For months now we have been talking about the new RadEditor being built in the "Prometheus" suite and how it is going to be the best version of RadEditor to date. Today an early preview of that work was released in the "Prometheus" Futures build and made available for general testing in the Telerik community. Obviously, the version that was released today looks a lot different from the final version that will be released- dialogs are still rough, features are unpolished, and some features are missing- but it is still a great look at what's coming.

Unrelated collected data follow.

(** * Server actions of the banking manager: a shallow embedding

    The repository's core is three files of server actions that forward
    requests to external collaborators (the Appwrite identity and document
    store, the Plaid aggregator, the Dwolla payment processor) and reshape
    their answers:

    - [lib/actions/user.actions.ts]        (module [UserActions])
    - the transaction actions              (module [TransactionActions])
    - the Dwolla actions                   (module [DwollaActions])

    Every action is an [async] function whose body is one [try]/[catch]
    around a sequence of awaited calls.  The embedding keeps that shape: an
    action is a computation in a state-and-exception monad whose state is the
    history of calls made to the collaborators so far.  What the actions
    import (the three SDKs, the Next.js runtime, and the helpers of
    [lib/utils], [lib/appwrite] and [lib/plaid]) is not modelled: it is the
    content of an environment record [Env], and every statement is
    quantified over it.

    [getLoggedInUser], [createLinkToken], [createTransfer] and the start-up
    check [getEnvironment] take no part in the properties below and are left
    out. *)

From stdpp Require Import base option list strings gmap.
From Stdlib Require Import ZArith Lia Ascii.

#[local] Open Scope string_scope.
#[local] Open Scope Z_scope.
#[local] Open Scope list_scope.
#[local] Open Scope stdpp_scope.
#[local] Set Warnings "-register-all".

(** ** JavaScript values *)

Module Js.

(** The values the actions pass around.  Objects are finite maps from
    property names to values; the object spread is a union of maps. *)
Inductive JsVal : Type :=
| VUndefined
| VNull
| VBool (b : bool)
| VNum (n : Z)
| VStr (s : string)
| VArr (l : list JsVal)
| VObj (o : gmap string JsVal).

(** [!v] is [negb (truthy v)]. *)
Definition truthy (v : JsVal) : bool :=
  match v with
  | VUndefined | VNull => false
  | VBool b => b
  | VNum n => negb (Z.eqb n 0)
  | VStr s => negb (String.eqb s "")
  | VArr _ | VObj _ => true
  end.

(** [{...base, ...src}]: properties of [src] win over those of [base]. *)
Definition spread (base src : gmap string JsVal) : gmap string JsVal :=
  src ∪ base.

(** [arr[0]] on an array of values. *)
Definition first (l : list JsVal) : JsVal :=
  match l with
  | [] => VUndefined
  | v :: _ => v
  end.

(** The value of [headers.get(name)]: a string, or [null] when the header
    is absent. *)
Definition header (h : option string) : JsVal :=
  match h with
  | Some s => VStr s
  | None => VNull
  end.

(** What a [throw] carries. *)
Inductive Exn : Type :=
| ServiceError (detail : string)   (* raised inside a collaborator *)
| ErrorObject (message : string)   (* [new Error(message)] *)
| ErrorConstructor                 (* [throw Error], the constructor itself *)
| TypeError (message : string)     (* property read on [undefined] *)
| SyntaxError (message : string).  (* [JSON.parse] on a non-JSON text *)

(** How the evaluation of an expression ends. *)
Inductive Completion (A : Type) : Type :=
| Normal (a : A)
| Throw (e : Exn).
#[global] Arguments Normal {A} a.
#[global] Arguments Throw {A} e.

Definition completion_map {A B} (f : A → B) (c : Completion A) : Completion B :=
  match c with
  | Normal a => Normal (f a)
  | Throw e => Throw e
  end.

End Js.
Export Js.

(** ** The collaborators' interface *)

Module Sdk.

(** [Query.equal(attribute, value)] of node-appwrite. *)
Inductive Query : Type :=
| QueryEqual (attribute : string) (value : JsVal).

(** The account object of the identity service; [$id] is
    [account_dollar_id]. *)
Record Account : Type := { account_dollar_id : string }.

Record Session : Type := { secret : string; session_userId : string }.

(** The answer of [database.listDocuments]. *)
Record DocumentList : Type := { total : Z; documents : list JsVal }.

(** [response.data] of [itemPublicTokenExchange]. *)
Record TokenExchange : Type := { access_token : string; item_id : string }.

(** One element of [response.data.accounts] of [accountsGet]. *)
Record AccountBase : Type := { account_id : string; name : string }.

(** The answer of [dwollaClient.post]: the [location] header (absent or
    a string) and [body._links]. *)
Record DwollaResponse : Type := { location : option string; body_links : JsVal }.

(** A call that leaves the process. *)
Inductive Call : Type :=
| CreateAdminClient
| CreateSessionClient
| AccountCreate (userId email password name : string)
| AccountCreateEmailPasswordSession (email password : string)
| AccountDeleteSession (sessionId : string)
| DatabaseListDocuments (databaseId collectionId : string) (queries : list Query)
| DatabaseCreateDocument (databaseId collectionId documentId : string)
                         (data : gmap string JsVal)
| CookiesSet (name value : string) (options : gmap string JsVal)
| CookiesDelete (name : string)
| RevalidatePath (path : string)
| PlaidItemPublicTokenExchange (public_token : string)
| PlaidAccountsGet (access_token : string)
| PlaidProcessorTokenCreate (access_token account_id processor : string)
| DwollaPost (path : string) (body : JsVal)
| ConsoleLog (error : Exn)
| ConsoleError (label : string) (error : Exn).

(** What a call answered. *)
Inductive Response : Type :=
| RUnit
| RAccount (a : option Account)
| RSession (s : Session)
| RDocumentList (l : DocumentList)
| RDocument (d : JsVal)
| RTokenExchange (d : TokenExchange)
| RAccounts (l : list AccountBase)
| RProcessorToken (t : string)
| RDwolla (r : DwollaResponse).

(** One entry of the history: the call and how it ended. *)
Inductive Event : Type :=
| Ev (call : Call) (outcome : Completion Response).

Definition ev_call (e : Event) : Call := let 'Ev c _ := e in c.
Definition ev_outcome (e : Event) : Completion Response := let 'Ev _ r := e in r.

Abbreviation History := (list Event).

(** Everything the three files import or read from [process.env].  A
    collaborator's answer may depend on all that happened before, and a
    collaborator may throw.  The helpers of [lib/utils] are functions of
    their argument alone; nothing more is assumed of them. *)
Record Env : Type := {
  (* process.env *)
  DATABASE_ID : string;
  USER_COLLECTION_ID : string;
  BANK_COLLECTION_ID : string;
  TRANSACTION_COLLECTION_ID : string;
  (* ../utils *)
  utils_parseStringify : JsVal → Completion JsVal;
  utils_extractCustomerIdFromUrl : JsVal → Completion JsVal;
  utils_encryptId : JsVal → Completion JsVal;
  (* ../appwrite *)
  appwrite_createAdminClient : History → Completion unit;
  appwrite_createSessionClient : History → Completion unit;
  (* node-appwrite *)
  appwrite_ID_unique : History → string;
  appwrite_account_create :
    History → string → string → string → string → Completion (option Account);
  appwrite_account_createEmailPasswordSession :
    History → string → string → Completion Session;
  appwrite_account_deleteSession : History → string → Completion unit;
  appwrite_database_listDocuments :
    History → string → string → list Query → Completion DocumentList;
  appwrite_database_createDocument :
    History → string → string → string → gmap string JsVal → Completion JsVal;
  (* next/headers, next/cache *)
  next_cookies_set : History → string → string → gmap string JsVal → Completion unit;
  next_cookies_delete : History → string → Completion unit;
  next_revalidatePath : History → string → Completion unit;
  (* plaid *)
  plaid_itemPublicTokenExchange : History → string → Completion TokenExchange;
  plaid_accountsGet : History → string → Completion (list AccountBase);
  plaid_processorTokenCreate : History → string → string → string → Completion string;
  (* dwolla-v2 *)
  dwolla_post : History → string → JsVal → Completion DwollaResponse;
}.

Today I ran the RadEditor Futures release build through some tests to compare the total page load time to the current Q2 2007 SP2 RadEditor. While the exact feature sets of the two controls differ at this stage, I tried to configure the classic Editor with the only the controls in the default "Prometheus" Editor to make the tests fair. To measure the page load times, I turned to the handy JavaScript page load stop watch I blogged about many months ago. I ran each control- Classic and Prometheus- through 12 tests: 6 in FireFox 2, 6 in IE7, 3 with "unprimed" browser cache, and 3 with the component's files already cached by the browser.

The results were amazing!



RadEditor "Prometheus" on average loaded 76% faster in IE7 after the control's files had already been cached. It loaded 67% faster on an unprimed cache. The gains in FireFox are more modest, but the load time has still been cut almost in half. Overall, IE7 loads both versions of RadEditor faster than FF2, but the difference in performance is much greater with RadEditor "Prometheus". IE7 on average loads RadEditor "Prometheus" 56% faster than FireFox, compared to a mere 13% advantage with the classic Editor component. I expect FireFox's performance to approach IE's in future RadEditor "Prometheus" builds.

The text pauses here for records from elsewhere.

(** C9.  The great-circle distance is symmetric and vanishes between
    a coordinate and itself.  The distance of a route is the sum, taken from
    left to right, of the legs of its closed loop; the distance of the
    mirrored route is the sum, from left to right, of the same legs in the
    opposite order.  In exact arithmetic the two sums are equal. *)
Theorem haversine_symmetry_and_mirror_legs :
  (forall a b : Coord, haversineDistance a b = haversineDistance b a) /\
  (forall a : Coord, haversineDistance a a = 0) /\
  (forall (s : VRPSolver) (route : list nat),
      getRouteDistance s route
      = option_map (fun path => fold_left Rplus (legs path) 0) (closedLoop s route)
      /\ getRouteDistance s (rev route)
         = option_map (fun path => fold_left Rplus (rev (legs path)) 0)
             (closedLoop s route)
      /\ getRouteDistance s (rev route) = getRouteDistance s route).
Proof.
  split; [exact haversineDistance_sym | ].
  split; [exact haversineDistance_refl | ].
  intros s route.
  split; [apply getRouteDistance_legs | ].
  split.
  - rewrite getRouteDistance_legs, closedLoop_rev.
    destruct (closedLoop s route) as [path | ]; [ | reflexivity].
    cbn [option_map]. rewrite legs_rev. reflexivity.
  - rewrite !getRouteDistance_pathLength.
    replace (0%nat :: rev route ++ [0%nat]) with (rev (0%nat :: route ++ [0%nat])).
    + rewrite mapM_rev.
      destruct (mapM (nth_error (coords s)) (0%nat :: route ++ [0%nat])) as [cs | ];
        simpl; [ | reflexivity].
      f_equal. apply pathLength_rev. exact haversineDistance_sym.
    + simpl. rewrite rev_app_distr. reflexivity.
Qed.

(** C9, on doubles.  For the depot and the two stops of
    [Doubles.nearbyCoords] the route 1, 2 has the distance
    1.2427001444014765e-06 km and its mirror 2, 1 the distance
    1.2427001444014768e-06 km: the three legs are the same, but the sum
    from left to right rounds differently in the two orders. *)
Lemma mirror_route_distance_differs :
  Doubles.getRouteDistance Doubles.nearbyCoords [1; 2]%nat
  = Some Doubles.distanceThere
  /\ Doubles.getRouteDistance Doubles.nearbyCoords (rev [1; 2]%nat)
     = Some Doubles.distanceBack
  /\ PrimFloat.eqb Doubles.distanceThere Doubles.distanceBack = false
  /\ ~ (Doubles.getRouteDistance Doubles.nearbyCoords (rev [1; 2]%nat)
        = Doubles.getRouteDistance Doubles.nearbyCoords [1; 2]%nat).
Proof.
  assert (H1 : Doubles.getRouteDistance Doubles.nearbyCoords [1; 2]%nat
               = Some Doubles.distanceThere) by (vm_compute; reflexivity).
  assert (H2 : Doubles.getRouteDistance Doubles.nearbyCoords (rev [1; 2]%nat)
               = Some Doubles.distanceBack) by (vm_compute; reflexivity).
  assert (H3 : PrimFloat.eqb Doubles.distanceThere Doubles.distanceBack = false)
    by (vm_compute; reflexivity).
  split; [exact H1 | ]. split; [exact H2 | ]. split; [exact H3 | ].
  rewrite H1, H2. intros E.
  assert (E' : Doubles.distanceBack = Doubles.distanceThere).
  { exact (f_equal (fun o => match o with
                             | Some d => d
                             | None => Doubles.distanceThere
                             end) E). }
  rewrite E' in H3. vm_compute in H3. discriminate.
Qed.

Out of curiosity, I compared "Prometheus" Futures RadEditor to another leading WYSIWYG web editor to see how their performance compared. The other editor loaded quickly- faster in some tests by tenths of a second. At first I was a little stunned. Then I compared more closely the feature set and richness of this competing control. It completely lacked innovative user interface features like the integrated RadWindow for dialogs (it just uses clunky browser windows) and basic features like undo history (not to mention lack of Ajax support or an extensive client-side API)! When you consider the extra features and richness RadEditor "Prometheus" delivers in 3 tenths of a second, I think the delay becomes acceptable for most users.

Either way, the number one rich-text editor on the web is definitely getting faster in version 8 and any applications that use RadEditor should definitely plan of upgrading soon after Q2!